Psychic investigator Frank Bannister (Michael J. Fox). Some call him a charlatan, but his connection to the spirit realm is all too real.
Fairwater, California — After suffering trauma from the drunk driving accident that killed his wife, and accident that he caused, architect Frank Bannister (Michael J. Fox) finds that he has gained to the ability to communicate with ghosts and perceive the realm of the un-restful dead. Despondent over the loss of his wife, Frank moves into their unfinished dream home, and we catch up with him five years later, when he earns a living as a psychic investigator. Working with friendly ghosts in his employ, Frank leaves his business card at funerals in hope of drumming up work, and his spectral employees enact hauntings that Frank is then called in to exorcise.
When our story begins, Fairwater has been
experiencing a rash of mysterious, apparently reasonless and unconnected
deaths, in which the deceased are all revealed to have had their hearts
crushed from the inside. Frank soon becomes involved when he starts
seeing glowing numbers on the foreheads of impending victims, and with
each sighting the number escalates. Frank witnesses the entity
responsible for the deaths, a figure that looks exactly like classical
depictions of the Grim Reaper, but as his investigation presses forward
and the murders continue, Frank is dragged into a widening gyre of
apparent familial abuse, the impact of an executed serial
thrill-killer's rampage from thirty years prior, encounters with
assorted spectres, a near-death out-of-body experience, and insane FBI
agent (Jeffrey Combs) who's sent to investigate the mysterious deaths
and ends up blaming Frank, all of which is punctuated with the question
of how does one stop the literal spectre of death itself? Aided by a
recently widowed doctor (Trini Alvarado), Frank is about to find out,
but at what personal cost?
The Grim Reaper prepares to strike.
The sixth film by New Zealand director Peter Jackson, and his last before he made cinema history with his beloved and mega-successful adaptation of THE LORD OF THE RINGS trilogy, THE FRIGHTENERS displays the director's familiar flair for crazy comedy blended with the grotesque, as seen in BAD TASTE (1987), the infamous MEET THE FEEBLES (1989), and the impossibly gory BRAINDEAD (1992, aka DEADALIVE), and the result is one of the few horror comedies that's as scary as it is funny. When the scares and violence come, they are as serious as a heart attack, and the imagery of the Grim Reaper and assorted hauntings would have scared the living shit out of me if I'd seen it as a child.

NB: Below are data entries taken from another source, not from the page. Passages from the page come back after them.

(** * Scanline pocketing of GCAM: [libgcode/gcode_pocket.c]

    A shallow embedding of [gcode_pocket_prep], [gcode_pocket_subtract] and
    [gcode_pocket_make], and the properties of the interval grids they build,
    carve and turn into motion.

    Conventions of the embedding.
    - [gfloat_t] is the field of rationals [Q]: arithmetic is exact, rounding
      of the machine type is not modelled.  The row count that line 66 of
      [gcode_pocket_prep] allocates and the number of runs of the loop of
      line 72 therefore agree here for a positive resolution and a
      non-negative size, which rounding can break.  The cast to [int] of
      line 66 is undefined outside the range of a 32-bit [int].
    - A C array is the list of its allocated slots; the count that the code
      keeps beside it ([line_num], [row_num]) is a separate field, exactly as
      in the structs.  Slots past the count hold whatever the allocator left
      there.
    - A read or write outside the allocated slots has no defined behaviour in
      C; it is the outcome [Undefined].  The functions return [void] and have
      no error path, so no function of the embedding ever produces
      [Failed]. *)

From Stdlib Require Import QArith Qabs Qround Lqa Lia String.
From stdpp Require Import base list.

Open Scope Q_scope.

(** ** Numbers *)

Abbreviation gfloat_t := Q (only parsing).

(** The comparison operators of C on [gfloat_t]. *)
Definition fle (x y : gfloat_t) : bool := Qle_bool x y.
Definition fge (x y : gfloat_t) : bool := Qle_bool y x.
Definition flt (x y : gfloat_t) : bool := negb (Qle_bool y x).
Definition fgt (x y : gfloat_t) : bool := negb (Qle_bool x y).

Infix "<=?" := fle (at level 70, no associativity) : Q_scope.
Infix ">=?" := fge (at level 70, no associativity) : Q_scope.
Infix "<?" := flt (at level 70, no associativity) : Q_scope.
Infix ">?" := fgt (at level 70, no associativity) : Q_scope.

Definition fabs (x : gfloat_t) : gfloat_t := Qabs x.

(** ** Outcomes *)

(** Modelled from the spec: the error taxonomy of section 7.  The header that
    would declare error codes is not part of the sources, and the three
    functions return [void]. *)
Inductive gcode_error : Type :=
| CapacityExceeded
| MismatchedGrids
| DegenerateGeometry
| InvalidTool.

Inductive outcome (A : Type) : Type :=
| Done (a : A)
| Failed (e : gcode_error)
| Undefined.

Arguments Done {A} a.
Arguments Failed {A} e.
Arguments Undefined {A}.

#[export] Instance outcome_ret : MRet outcome := λ A a, Done a.
#[export] Instance outcome_bind : MBind outcome := λ A B f c,
  match c with
  | Done a => f a
  | Failed e => Failed e
  | Undefined => Undefined
  end.

(** ** Arrays *)

(** [arr[i]] as an rvalue and [arr[i] = v]. *)
Definition read {A : Type} (arr : list A) (i : nat) : outcome A :=
  match arr !! i with
  | Some v => Done v
  | None => Undefined
  end.

Definition write {A : Type} (arr : list A) (i : nat) (v : A) : outcome (list A) :=
  if decide (i < length arr)%nat then Done (<[i:=v]> arr) else Undefined.

(** ** The data model *)

(** [gcode_vec2d_t] is [gfloat_t[2]]: component 0 is the start of a line,
    component 1 its end. *)
Abbreviation gcode_vec2d_t := (gfloat_t * gfloat_t)%type (only parsing).

Record gcode_pocket_row_t : Type := mk_row {
  line_num : nat;
  line_array : list gcode_vec2d_t;
  y : gfloat_t
}.

Record gcode_pocket_t : Type := mk_pocket {
  row_num : nat;
  seg_num : nat;
  row_array : list gcode_pocket_row_t;
  resolution : gfloat_t
}.

(** The lines a row holds: the first [line_num] slots of its array. *)
Definition lines (r : gcode_pocket_row_t) : list gcode_vec2d_t :=
  take (line_num r) (line_array r).

(** The rows a pocket holds. *)
Definition rows (p : gcode_pocket_t) : list gcode_pocket_row_t :=
  take (row_num p) (row_array p).

Definition wf_row (r : gcode_pocket_row_t) : Prop :=
  (line_num r ≤ length (line_array r))%nat.

Definition wf_pocket (p : gcode_pocket_t) : Prop :=
  (row_num p ≤ length (row_array p))%nat ∧ Forall wf_row (rows p).

Definition gcode_pocket_init (res : gfloat_t) : gcode_pocket_t :=
  {| row_num := 0; seg_num := 0; row_array := []; resolution := res |}.

(** ** gcode_pocket_subtract *)

Section subtract.

(** [GCODE_PRECISION] is defined in a header that is not part of the sources;
    it is a parameter of the development. *)
Variable GCODE_PRECISION : gfloat_t.

(** CASE 1, lines 234-237: both ends of [b] lie within [a], up to the
    precision. *)
Definition contained_within (b a : gcode_vec2d_t) : bool :=
  (b.1 + GCODE_PRECISION >=? a.1) && (b.1 - GCODE_PRECISION <=? a.2) &&
  (b.2 + GCODE_PRECISION >=? a.1) && (b.2 - GCODE_PRECISION <=? a.2).

(** CASE 2, lines 259-260. *)
Definition overlap_right (b a : gcode_vec2d_t) : bool :=
  (b.1 >? a.1) && (b.1 <? a.2).

(** CASE 3, lines 265-266. *)
Definition overlap_left (b a : gcode_vec2d_t) : bool :=
  (b.2 >? a.1) && (b.2 <? a.2).

(** Lines 240-244: [for (l = line_num - 1; l > j; l--) arr[l + 1] = arr[l]];
    [cnt] is the number of iterations left, the current [l] is [j + cnt]. *)
Fixpoint shift_up (cnt j : nat) (arr : list gcode_vec2d_t)
  : outcome (list gcode_vec2d_t) :=
  match cnt with
  | O => Done arr
  | S c =>
      let l := (j + S c)%nat in
      v ← read arr l;
      arr' ← write arr (l + 1) v;
      shift_up c j arr'
  end.

(** The state of the two inner loops: the line array of A's row, its
    [line_num], and the loop variable [j]. *)
Definition scan_state : Type := (list gcode_vec2d_t * nat * nat)%type.

(** The body of the [k] loop, lines 234-270, for the line [b] of B. *)
Definition subtract_line (st : scan_state) (b : gcode_vec2d_t) : outcome scan_state :=
  let '(arr, n, j) := st in
  a ← read arr j;
  if contained_within b a then
    arr1 ← shift_up (n - 1 - j) j arr;
    aj ← read arr1 j;
    arr2 ← write arr1 (j + 1) (b.2, aj.2);
    aj' ← read arr2 j;
    arr3 ← write arr2 j (aj'.1, b.1);
    Done (arr3, S n, S j)
  else if overlap_right b a then
    arr1 ← write arr j (a.1, b.1);
    Done (arr1, n, j)
  else if overlap_left b a then
    arr1 ← write arr j (b.2, a.2);
    Done (arr1, n, j)
  else Done (arr, n, j).

(** Lines 225-271: [for (k = 0; k < pocket_b->row_array[i].line_num; k++)];
    [cnt] is the number of iterations left. *)
Fixpoint subtract_k_loop (cnt k : nat) (barr : list gcode_vec2d_t)
    (st : scan_state) : outcome scan_state :=
  match cnt with
  | O => Done st
  | S c =>
      b ← read barr k;
      st' ← subtract_line st b;
      subtract_k_loop c (S k) barr st'
  end.

(** Lines 217-272: [for (j = 0; j < line_num; j++)].  Both [j] and [line_num]
    move inside the body, by the same amount, so [line_num - j] goes down by
    one per iteration: [fuel] is an upper bound of it. *)
Fixpoint subtract_j_loop (fuel : nat) (brows : list gcode_pocket_row_t) (i : nat)
    (arr : list gcode_vec2d_t) (n j : nat) : outcome (list gcode_vec2d_t * nat) :=
  match fuel with
  | O => Done (arr, n)
  | S f =>
      if decide (j < n)%nat then
        rb ← read brows i;
        '(arr', n', j') ← subtract_k_loop (line_num rb) 0 (line_array rb) (arr, n, j);
        subtract_j_loop f brows i arr' n' (S j')
      else Done (arr, n)
  end.

Definition subtract_row (brows : list gcode_pocket_row_t) (i : nat)
    (ra : gcode_pocket_row_t) : outcome gcode_pocket_row_t :=
  '(arr, n) ← subtract_j_loop (line_num ra) brows i (line_array ra) (line_num ra) 0;
  Done {| line_num := n; line_array := arr; y := y ra |}.

(** Lines 215-273: [for (i = 0; i < pocket_a->row_num; i++)]. *)
Fixpoint subtract_i_loop (cnt i : nat) (arows brows : list gcode_pocket_row_t)
  : outcome (list gcode_pocket_row_t) :=
  match cnt with
  | O => Done arows
  | S c =>
      ra ← read arows i;
      ra' ← subtract_row brows i ra;
      arows' ← write arows i ra';
      subtract_i_loop c (S i) arows' brows
  end.

(** [pocket_a] is updated in place, [pocket_b] is only read; the two are
    distinct objects. *)
Definition gcode_pocket_subtract (pocket_a pocket_b : gcode_pocket_t)
  : outcome gcode_pocket_t :=
  arows ← subtract_i_loop (row_num pocket_a) 0 (row_array pocket_a) (row_array pocket_b);
  Done {| row_num := row_num pocket_a; seg_num := seg_num pocket_a;
          row_array := arows; resolution := resolution pocket_a |}.

End subtract.

(** ** gcode_pocket_prep *)

(** The headers that declare [gcode_t], [gcode_tool_t] and [gcode_block_t] are
    not part of the sources; the records below hold the fields that
    [gcode_pocket.c] reads.  [material_size] and [material_origin] are the
    components of index 1 (the y axis) of the two vectors. *)
Record gcode_t : Type := mk_gcode {
  material_size : gfloat_t;
  material_origin : gfloat_t;
  ztraverse : gfloat_t
}.

Record gcode_tool_t : Type := mk_tool {
  diameter : gfloat_t
}.

(** Modelled from the spec: a boundary primitive, given a horizontal
    coordinate, returns all x crossing points.  The C callback receives
    [x_array] and [&x_index] and no capacity: [eval b y] is the sequence of
    values it stores at [x_array[x_index++]]. *)
Record gcode_block_t : Type := mk_block {
  eval : gfloat_t → list gfloat_t
}.

(** [gfloat_t x_array[64]] and [malloc (64 * sizeof (gcode_vec2d_t))]. *)
Definition X_CAPACITY : nat := 64.
Definition LINE_CAPACITY : nat := 64.

(** The range of [int], taken as 32 bits wide. *)
Definition INT_MIN : Z := - 2 ^ 31.
Definition INT_MAX : Z := 2 ^ 31 - 1.

(** The integral part of [q], towards zero. *)
Definition truncate (q : gfloat_t) : Z := Z.quot (Qnum q) (Zpos (Qden q)).

(** The cast [(int) q]: the integral part of [q]; the behaviour is undefined
    when it cannot be represented by an [int]. *)
Definition int_of_gfloat (q : gfloat_t) : outcome Z :=
  if decide (INT_MIN ≤ truncate q ≤ INT_MAX)%Z then Done (truncate q) else Undefined.

Section prep.

(** [qsort] with [gcode_util_qsort_compare_asc] and
    [gcode_util_remove_duplicate_scalars] are defined outside the sources:
    both act on the first [x_index] values of [x_array] and are parameters
    here.  So is the content of fresh storage. *)
Variable qsort_asc : list gfloat_t → list gfloat_t.
Variable gcode_util_remove_duplicate_scalars : list gfloat_t → list gfloat_t.
Variable uninit_scalar : gfloat_t.
Variable uninit_line : gcode_vec2d_t.
Variable uninit_row : gcode_pocket_row_t.

(** Modelled from the spec: the callbacks behind [eval] are not part of the
    sources.  The crossings of a scanline are pooled into a fixed-capacity
    scan buffer that is not bounds-checked (the design notes of the spec name
    its silent overflow); a callback is handed [x_array] and [&x_index] and
    no capacity, and stores its crossings at [x_array[x_index++]]. *)
Fixpoint store_scalars (vs : list gfloat_t) (x_array : list gfloat_t) (x_index : nat)
  : outcome (list gfloat_t * nat) :=
  match vs with
  | [] => Done (x_array, x_index)
  | v :: vs' =>
      x_array' ← write x_array x_index v;
      store_scalars vs' x_array' (S x_index)
  end.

The story is solid, the direction brisk, and the performances are all top notch. Michael J. Fox is fantastic as Frank, which only makes his real life career-derailing affliction that much more tragic. And Trini Alvarado as Dr. Lucy Lynsky is always a welcome presence, as she is an actor who has never really received the attention or accolades that she so richly deserves. I've been a fan since TIMES SQUARE (1980), and Dr. Lynsky just may be my favorite of her roles. And what more can be said about the exquisite Jeffrey Combs, who never brings less than his A-game, and who here effects one of his most memorable turns as twitchy and clearly insane government operative Milton Dammers.
My man Jeffrey Combs strikes again.
The
supernatural elements are a lot of fun, with Chi McBride as Cyrus, a
brutha who died in the 1970's, the Judge (John Astin), a wild west
gunslinger whose jawbone dislocates when he speaks, and R. Lee Ermey as
pretty much his legendary Master Sergeant character from FULL METAL
JACKET (1987) being the standout ghosts.